(Reuters Health) - Mobile apps and web-based programs do help people reach health goals like exercising more, losing weight and quitting smoking, but studies need to follow-up longer to see how sustainable these interventions are, according to a recent review of existing research.
Lifestyle choices like poor diet and smoking are a major cause of death and disease worldwide, the researchers write in the Journal of the American Heart Association, and digital tools may be a low-cost and more accessible option for people looking to improve their health.
“Our results suggest internet-based and mobile-based interventions can be effective tools for behavioral modification,” said lead author Dr. Ashkan Afshin, the Assistant Professor of Global Health at the University of Washington in Seattle.

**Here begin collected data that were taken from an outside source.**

Lemma memalloc_spec s live nbytes align who :
  mem_inv s live -> align_ok align -> 0 <= nbytes -> nbytes + Z.max MINALIGN align <= 2 ^ 63 ->
  exists rv s', bmk_memalloc s nbytes align who = Done (rv, s') /\
    (rv = 0 /\ s' = s \/
     exists a, rv = al_ptr a /\ rv <> 0 /\ al_bytes a = nbytes /\ al_who a = who /\
       (Z.max MINALIGN align | rv) /\ mem_inv s' (a :: live) /\ m_ram s' = m_ram s /\
       (bsize (al_blk a).2 = 32 \/ bsize (al_blk a).2 < 2 * (nbytes + Z.max MINALIGN align))).
Proof.
  intros Hinv Hal Hn Hfit. destruct (align_ok_spec align Hal) as (E1 & k & Hk & E2 & E3).
  rewrite memalloc_unfold. rewrite (proj2 (Z.eqb_eq _ _) E1). cbn [negb]. rewrite E2. cbv zeta.
  rewrite <- E3 in *. pose proof (pow2_split k ltac:(lia)) as Hp.
  rewrite (proj2 (Z.leb_le (2 ^ k) (Z.shiftl 1 31)))
    by (rewrite Z.shiftl_1_l; apply Z.pow_le_mono_r; lia).
  rewrite bmk_assert_true, Done_bind.
  rewrite memalloc_size_spec by (done || (unfold W64; lia)).
  destruct (memalloc_bucket_spec (nbytes + 2 ^ k)) as (Hb & Hsz & Hmin); [lia |].
  set (bucket := memalloc_bucket (nbytes + 2 ^ k)) in *. clearbody bucket.
  destruct (taken_spec s live bucket Hinv Hb) as (p & s' & -> & H). rewrite Done_bind.
  destruct H as [[-> ->] | (Hne & Ht & Hlen & Hcnt)]; [eexists _, _; split; [done |]; by left |].
  rewrite (proj2 (Z.eqb_neq p 0)) by done.
  assert (bsize (bucket - LOCALBUCKETS) = 2 ^ (bucket + 5)) as Ebs.
  { unfold bsize, LOCALBUCKETS, BMK_PCPU_PAGE_SHIFT, MINSHIFT. f_equal. lia. }
  destruct (holds_block_ok _ _ (p, bucket - LOCALBUCKETS) (proj1 Ht)) as [(Hpos & _ & Hdiv & Hend) _]; [set_solver |].
  cbn in Hpos, Hdiv, Hend. rewrite Ebs in Hdiv, Hend.
  assert (k <= bucket + 5) as Hkb.
  { apply (Z.pow_le_mono_r_iff 2); lia. }
  assert ((2 ^ k | p)) as Hdk by (etrans; [apply (divide_pow2_le k (bucket + 5)); lia | done]).
  rewrite roundup_hdr by (done || lia).
  assert (2 ^ k <= 2 ^ 31) by (apply Z.pow_le_mono_r; lia).
  assert (16 <= 2 ^ k) by (change 16 with (2 ^ 4); apply Z.pow_le_mono_r; lia).
  rewrite (wsub_small _ HDRSIZE) by (unfold u64, HDRSIZE; lia).
  rewrite wsub_small by (unfold u64; lia).
  replace (p + 2 ^ k - p) with (2 ^ k) by lia.
  replace (wrap32 (2 ^ k)) with (2 ^ k) by (unfold wrap32; rewrite Z.mod_small; lia).
  rewrite (Z.mod_small bucket) by lia.
  set (a := Alloc (p, bucket - LOCALBUCKETS) (2 ^ k) nbytes who).
  eexists _, _. split; [done |]. right. exists a.
  split; [done |]. split; [lia |]. split; [done |]. split; [done |].
  split; [by apply Z.divide_add_r |]. split; [| split].
  - replace (Hdr (2 ^ k) MAGIC bucket who) with (hdr_of a)
      by (unfold hdr_of; cbn; f_equal; lia).
    apply (mem_inv_new s s' live a); try done.
    + split; [by exists k | cbn; split; [done | lia]].
    + by apply Hcnt.
  - apply Ht.
  - cbn. rewrite Ebs. destruct Hmin as [-> | Hmin]; [by left | right].
    replace (bucket + 5) with (Z.succ (bucket + 4)) by lia. rewrite Z.pow_succ_r by lia. lia.
Qed.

“We also found these programs were more effective if they included some interactions with healthcare providers,” Afshin added by email.
Afshin and his team reviewed 224 studies of the effectiveness of programs targeting improved diet, exercise, weight loss, smoking cessation or reducing alcohol use and employing web, mobile, personal sensors or stand-alone software technologies.
The studies were published between 1990 and 2013 and most were done in high-income countries, including the U.S., Australia and European nations.
The majority of interventions lasted less than six months and nearly all ran for less than one year. The researchers note that more research is needed to determine how well the programs work over the long term.
Overall, interventions using web-based programs did produce results with regard to improved diet, physical activity, body fat loss and reducing or quitting tobacco and alcohol.
Mobile interventions, including apps and text-message reminders, helped people improve their physical activity and lose excess body fat, but didn’t show improvements in other areas.
For web-based programs targeting weight loss, the researchers looked at 35 studies, 24 of which showed significant improvements after the intervention. Most studies lasted between six weeks and six months and only 10 studies followed participants for more than a year to see if the results were sustained.
Similarly, there were 24 studies targeting diet, such as increasing daily fruit or vegetable intake, and 14 found substantial improvements. Out of five studies that compared an online program to a conventional intervention, two found the online intervention was more effective, two found equal effects and one found no significant effect from either.
Afshin’s team also found that web-based programs to help people become more physically active were highly effective, with 88 percent helping people exercise more.
Among web-based programs for quitting smoking, 77 percent increased people’s success. Mobile texting programs were less helpful, and only two out of seven helped people stop smoking for at least one week.
Among web-based programs to cut down alcohol use, about 83 percent were shown to be helpful.
“Programs that have components such as goal-setting and self-monitoring and use multiple modes of communication and tailored messages tended to be more effective,” Afshin said.
Brie Turner-McGrievy, a behavioral researcher at the University of South Carolina in Columbia, noted that participants in many traditional, in-person interventions may not have much support in between meetings.
With technology, however, real-time feedback is possible, she said by email. “We are able to adapt our interventions as participants are engaging in healthy or unhealthy behaviors throughout the day.”
Though traditional methods may still have some advantages, this is changing as technology changes, said Turner-McGrievy, who was not involved in the new study.
Afshin noted that tech interventions can be combined with in-person care as well. “Clinicians . . . can use such programs to help their patients improve their lifestyle behaviors and reduce the risk of chronic disease such as cardiovascular disease and diabetes,” he said.